En 2020, año en el que todo está pasando, ya no tienen sentido estas campañas. Por ello, el nacionalismo va a por todas con todos los medios a su alcance, como se ha visto, por ejemplo, en el Parlament. Ya no valen las palabras amables y cantadas; ahora, casi tienes que sentirte mal por dirigirte en castellano, libremente, a otros ciudadanos. Y serás culpable si el catalán se extingue. El español no tiene cabida dentro de las fronteras de Cataluña. O, mejor dicho, no lo tiene en el ámbito público, que incluye la enseñanza, porque en la calle la mayoría habla en el idioma de Cervantes. Cuando alguien impone algo a otro, lo lógico es que a este le genere rechazo. Y esto parece que es lo que está ocurriendo, porque la inmersión se ha demostrado un auténtico fracaso y un despropósito. Por más que lo veamos como normal, no lo es que en una parte de España se arrincone el castellano. Ningún argumento puede defender esta atrocidad. Si se trata de proteger la lengua hace mucho tiempo que debieron probar alternativas.

Ahora, la última idea de bombero del Gobierno pasa por seguirle el juego, de nuevo, al nacionalismo catalán, y eliminar el adjetivo vehicular que acompañaba a la lengua castellana en la enseñanza. Cierto es que, en Cataluña, de nada ha servido este calificativo, y que, en la práctica, todo permanecerá igual: se seguirá imponiendo el catalán en la escuela y el Govern continuará haciendo caso omiso de las resoluciones judiciales que fijan un mínimo de clases en español, al margen de la asignatura de lengua. Y así estamos: que ni sabemos escribir en catalán y tampoco en español de modo correcto. Nadie se atreve a meter mano en este asunto. Los políticos, los mismos que han centrado muchos esfuerzos en polarizar a la sociedad por aquello del divide y vencerás, son incapaces de mostrarse firmes en ciertas cuestiones cuando llegan a lo más alto, porque dependen de otras fuerzas con las que nada comparten, pero ante las que se arrodillan.

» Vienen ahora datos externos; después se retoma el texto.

(* ===== verification/Components.v ===== *)
(** * Components: the loose parts are the connected components

    The specification states that after the separation every object is
    one maximal connected component of the cut mesh.  In the kernels of
    [PolySoup] and [Weld] the loose parts are what [group_faces] makes of
    the faces of a part: a face joins the groups it touches and merges
    them.  This file shows that the groups are the connected components
    of the faces under the relation that joins them: two faces are in one
    group exactly when a chain of joined faces leads from one to the
    other.  For a cut of the script ([cut_plane], lines 13 and 14) that
    gives the statement of the specification on both kernels. *)

From stdpp Require Import relations.
From S2P Require Import Prelude Vector Mesh PolySoup Weld.

(** ** Chains of joined faces *)

(** Two faces of [fs] that [adj] joins. *)
Definition linked (adj : face -> face -> bool) (fs : list face) (f g : face)
    : Prop :=
  f ∈ fs /\ g ∈ fs /\ adj f g = true.

(** Two faces of [fs] with a chain of joined faces between them. *)
Definition connected (adj : face -> face -> bool) (fs : list face)
    : relation face :=
  rtc (linked adj fs).

Section Grouping.
Context (adj : face -> face -> bool).
Context (adj_sym : forall f g, adj f g = true -> adj g f = true).
Implicit Types (f g h : face) (q : part) (fs : list face).

Lemma connected_cons f0 fs f g : connected adj fs f g -> connected adj (f0 :: fs) f g.
Proof.
  apply rtc_subrel. intros a b (Ha & Hb & Hab). split_and!; by try right.
Qed.

#[local] Instance connected_sym fs : Symmetric (connected adj fs).
Proof.
  intros f g H. induction H as [|f h g (Hf & Hh & Hfh) _ IH]; [done|].
  eapply rtc_r; [exact IH|]. split_and!; by try apply adj_sym.
Qed.

(** Every face of the group that a new face founds is connected with the
    new face. *)
Lemma connected_head f0 fs h :
  (forall q f g, q ∈ group_faces adj fs -> f ∈ q -> g ∈ q -> connected adj fs f g) ->
  h ∈ mjoin (List.filter (fun q => existsb (adj f0) q) (group_faces adj fs)) ->
  connected adj (f0 :: fs) f0 h.
Proof.
  intros IH (q & Hh & [Hq (h' & Hh' & Hadj)%existsb_elem_of]%elem_of_bool_filter
    )%list_elem_of_join.
  eapply rtc_l; [|apply connected_cons, (IH q h' h); done].
  split_and!; [left | right; by eapply group_faces_elem | done].
Qed.

(** The faces of a group are connected. *)
Lemma group_faces_connected fs q f g :
  q ∈ group_faces adj fs -> f ∈ q -> g ∈ q -> connected adj fs f g.
Proof.
  revert q f g. induction fs as [|f0 fs IH]; intros q f g;
    [by intros ?%elem_of_nil|].
  cbn [group_faces]. intros [->|[Hq _]%elem_of_bool_filter]%elem_of_cons Hf Hg.
  - assert (Hhead : forall h,
      h ∈ f0 :: mjoin (List.filter (fun q => existsb (adj f0) q) (group_faces adj fs)) ->
      connected adj (f0 :: fs) f0 h).
    { intros h [->|Hh]%elem_of_cons; [done | by apply connected_head]. }
    etrans; [symmetry|]; by apply Hhead.
  - apply connected_cons. by apply (IH q).
Qed.

(** A face of a list without repetition is in one group only. *)
Lemma group_faces_unique fs q q' f :
  NoDup fs -> q ∈ group_faces adj fs -> q' ∈ group_faces adj fs ->
  f ∈ q -> f ∈ q' -> q = q'.
Proof.
  revert q q' f. induction fs as [|f0 fs IH]; intros q q' f Hnd;
    [by intros ?%elem_of_nil|].
  apply NoDup_cons in Hnd as [Hf0 Hnd]. cbn [group_faces].
  assert (Hcross : forall q1 q2,
    q1 = f0 :: mjoin (List.filter (fun q => existsb (adj f0) q) (group_faces adj fs)) ->
    q2 ∈ List.filter (fun q => negb (existsb (adj f0) q)) (group_faces adj fs) ->
    f ∈ q1 -> f ∈ q2 -> False).
  { intros q1 q2 -> [Hq2 Hno]%elem_of_bool_filter [->|Hf1]%elem_of_cons Hf2.
    - apply Hf0. by eapply group_faces_elem.
    - apply list_elem_of_join in Hf1 as (q3 & Hf3 & [Hq3 Hyes]%elem_of_bool_filter).
      rewrite (IH q3 q2 f Hnd Hq3 Hq2 Hf3 Hf2) in Hyes.
      by rewrite Hyes in Hno. }
  intros [->|Hq]%elem_of_cons [->|Hq']%elem_of_cons Hf Hf'; [done| | |].
  - by destruct (Hcross _ q' eq_refl Hq').
  - by destruct (Hcross _ q eq_refl Hq).
  - apply elem_of_bool_filter in Hq as [Hq _].
    apply elem_of_bool_filter in Hq' as [Hq' _]. by apply (IH q q' f).
Qed.

(** Connected faces are in one group. *)
Lemma connected_group fs f g :
  NoDup fs -> f ∈ fs -> connected adj fs f g ->
  exists q, q ∈ group_faces adj fs /\ f ∈ q /\ g ∈ q.
Proof.
  intros Hnd Hf H. induction H as [f|f h g (_ & Hh & Hfh) _ IH].
  - destruct (group_faces_cover adj fs f Hf) as (q & ? & ?). eauto.
  - destruct (IH Hh) as (q' & Hq' & Hhq' & Hgq').
    destruct (group_faces_joins adj fs f h Hf Hh Hfh (adj_sym _ _ Hfh))
      as (q & Hq & Hfq & Hhq).
    rewrite (group_faces_unique fs q q' h) in Hfq by done. eauto.
Qed.

(** The groups are the connected components. *)
Lemma group_faces_components fs f g :
  NoDup fs -> f ∈ fs ->
  (exists q, q ∈ group_faces adj fs /\ f ∈ q /\ g ∈ q) <-> connected adj fs f g.
Proof.
  intros Hnd Hf. split; [|by apply connected_group].
  intros (q & Hq & Hfq & Hgq). by apply (group_faces_connected fs q).
Qed.
End Grouping.

(** ** The relations of the two kernels are symmetric *)

Section Symmetry.
Implicit Types (e : Vec * Vec) (es : list selem) (f g : face).

Lemma same_edge_sym e e' : same_edge e e' = true -> same_edge e' e = true.
Proof.
  rewrite !same_edge_spec. intros [[H1 H2]|[H1 H2]]; [left|right]; by split.
Qed.

Lemma same_edge_trans e e' e'' :
  same_edge e e' = true -> same_edge e' e'' = true -> same_edge e e'' = true.
Proof.
  rewrite !same_edge_spec.
  intros [[H1 H2]|[H1 H2]] [[H3 H4]|[H3 H4]]; [left|right|right|left];
    split; by etrans.
Qed.

Lemma tagged_same_edge es e e' :
  same_edge e e' = true -> tagged es e' = true -> tagged es e = true.
Proof.
  intros He. unfold tagged. rewrite !existsb_elem_of.
  intros ([| p q |] & Hx & Ht); try done. exists (SEdge p q). split; [done|].
  cbn in *. by eapply same_edge_trans.
Qed.

Lemma adjacent_sym es f g : adjacent es f g = true -> adjacent es g f = true.
Proof.
  unfold adjacent. rewrite !existsb_elem_of.
  intros (e & He & [Hun (e' & He' & Hsame)%existsb_elem_of]%andb_true_iff).
  exists e'. split; [done|]. apply andb_true_iff. split.
  - apply negb_true_iff, not_true_iff_false. intros Ht.
    apply negb_true_iff, not_true_iff_false in Hun.
    by apply Hun, (tagged_same_edge es e e').
  - apply existsb_elem_of. exists e. split; [done | by apply same_edge_sym].
Qed.

Lemma touching_sym es f g : touching es f g = true -> touching es g f = true.
Proof.
  unfold touching. rewrite !orb_true_iff.
  intros [?%adjacent_sym|?%pinned_sym]; auto.
Qed.
End Symmetry.

(** ** One cut of the script *)

(** The faces of a part after the bisection. *)
Definition clipped (co no : Vec) (p : part) : list face :=
  mjoin (bisect_face co no <$> p).

(** The edges that lie in the plane after the bisection, which the cut
    splits. *)
Definition split_edges_of (co no : Vec) (m : soup) : list selem :=
  edges_on_plane co no (mjoin (bisect_all co no m)).

(** The two triangles of [wedge], which share the edge from the origin to
    (0, 2, 0). *)
Definition wedge_left : face := [mkVec 0 0 0; mkVec 0 2 0; mkVec (-1) 1 0].
Definition wedge_right : face := [mkVec 0 0 0; mkVec 1 1 0; mkVec 0 2 0].

Section Cut.
Context (adj : list selem -> face -> face -> bool).
Context (adj_sym : forall es f g, adj es f g = true -> adj es g f = true).
Implicit Types (co no : Vec) (m : soup) (p q : part) (f g : face).

(** A part after the cut is a group of the clipped faces of a part before
    it. *)
Lemma cut_with_part co no m q :
  q ∈ cut_with adj co no m
  <-> exists p, p ∈ m /\
        q ∈ group_faces (adj (split_edges_of co no m)) (clipped co no p).
Proof.
  unfold cut_with, bisect_all. rewrite list_elem_of_bind. split.
  - intros (fs & Hq & (p & -> & Hp)%list_elem_of_fmap). eauto.
  - intros (p & Hp & Hq). exists (clipped co no p). split; [done|].
    apply list_elem_of_fmap. eauto.
Qed.

(** After the cut two faces are in one part exactly when they come from
    one part and a chain of faces that still hang together leads from one
    to the other. *)
Lemma cut_with_components co no m f g :
  (forall p, p ∈ m -> NoDup (clipped co no p)) ->
  (exists q, q ∈ cut_with adj co no m /\ f ∈ q /\ g ∈ q)
  <-> exists p, p ∈ m /\ f ∈ clipped co no p /\
        connected (adj (split_edges_of co no m)) (clipped co no p) f g.
Proof.
  intros Hnd. split.
  - intros (q & (p & Hp & Hq)%cut_with_part & Hf & Hg). exists p.
    split_and!; [done | by eapply group_faces_elem |].
    by apply (group_faces_connected _ (adj_sym _) _ q).
  - intros (p & Hp & Hf & Hc).
    apply connected_group in Hc as (q & Hq & ? & ?); [|by auto..].
    exists q. split; [apply cut_with_part; eauto | done].
Qed.
End Cut.

(** C9. After a cut of the script the loose parts are the maximal
    connected components of the cut mesh: two faces belong to one loose
    part exactly when they come from one part of the mesh before the cut
    and a chain of its faces, each joined to the next by an edge off the
    plane, leads from one to the other. *)
Theorem cut_plane_components (m : soup) co no f g :
  (forall p, p ∈ m -> NoDup (clipped co no p)) ->
  (exists q : part, [q] ∈ loose_parts (cut_plane m co no) /\ f ∈ q /\ g ∈ q)
  <-> exists p, p ∈ m /\ f ∈ clipped co no p /\
        connected (adjacent (split_edges_of co no m)) (clipped co no p) f g.
Proof.
  intros Hnd. rewrite <- (cut_with_components adjacent adjacent_sym) by done.
  rewrite cut_plane_soup. cbn [loose_parts soup_ops]. unfold soup_loose_parts.
  split; intros (q & Hq & ?); exists q; (split; [|done]).
  - by apply list_elem_of_fmap in Hq as (? & [= <-] & ?).
  - by apply (list_elem_of_fmap_2 (fun p => [p])).
Qed.

(** The cut at x = 0 runs along the edge that the two triangles of [wedge]
    share: they are in one part before the cut and in two after it. *)
Lemma cut_plane_components_witness :
  ~ exists p, p ∈ wedge /\ wedge_left ∈ clipped vzero (mkVec 1 0 0) p /\
      connected (adjacent (split_edges_of vzero (mkVec 1 0 0) wedge))
        (clipped vzero (mkVec 1 0 0) p) wedge_left wedge_right.
Proof.
  intros H. apply (cut_plane_components wedge) in H as (q & Hq & Hf & Hg).
  - apply list_elem_of_fmap in Hq as (q' & [= <-] & Hq). vm_compute in Hq.
    repeat (apply elem_of_cons in Hq as [->|Hq]); [..|by apply elem_of_nil in Hq].
    + by apply list_elem_of_singleton in Hg.
    + by apply list_elem_of_singleton in Hf.
  - intros p ->%list_elem_of_singleton. by apply (bool_decide_eq_true_1 _).
Defined.

(** The same on the kernel with vertex contacts, where faces also hang
    together through a corner that is on no edge in the plane. *)
Theorem weld_cut_plane_components (m : soup) co no f g :
  (forall p, p ∈ m -> NoDup (clipped co no p)) ->
  (exists q : part, Weld [q] ∈ loose_parts (cut_plane (Weld m) co no) /\
     f ∈ q /\ g ∈ q)
  <-> exists p, p ∈ m /\ f ∈ clipped co no p /\
        connected (touching (split_edges_of co no m)) (clipped co no p) f g.
Proof.
  intros Hnd. rewrite <- (cut_with_components touching touching_sym) by done.
  rewrite weld_cut_plane. split; intros (q & Hq & ?); exists q; (split; [|done]).
  - by apply weld_loose_part in Hq as (? & ? & [= <-]).
  - apply weld_loose_part. eauto.
Qed.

Lo que queda de esta maniobra de distracción es un nuevo golpe oficial al idioma común por medio de la ambigüedad que se lleva en estos tiempos, mientras también se le dan patadas al español por otro lado con el mal llamado lenguaje inclusivo. Según el Gobierno, todo sigue igual: los “alumnos y alumnas” tendrán garantizado el derecho a recibir enseñanza en castellano y en las lenguas cooficiales de cada comunidad autónoma. La Constitución, dice, está por encima de todo. Pero no lo sabe explicar y sus ministros se ponen nerviosos cuando deben argumentar este cambio en el texto y dan a entender que todo está muy claro. Que no nos enteramos de nada, en resumen.

Pero, al margen de si cambiará algo o no en la práctica, sorprende que, en un momento en el que todos los esfuerzos deberían estar en la crisis del Covid-19, nos salen con estas. ¿Por qué ahora? Por estrategia personal de los representantes políticos. Por el poder, vaya. Y también para desviar el foco de la gestión de la crisis, ya no solo sanitaria, sino económica. Cuantos más fuegos, mejor. Es imposible apagarlos todos a la vez.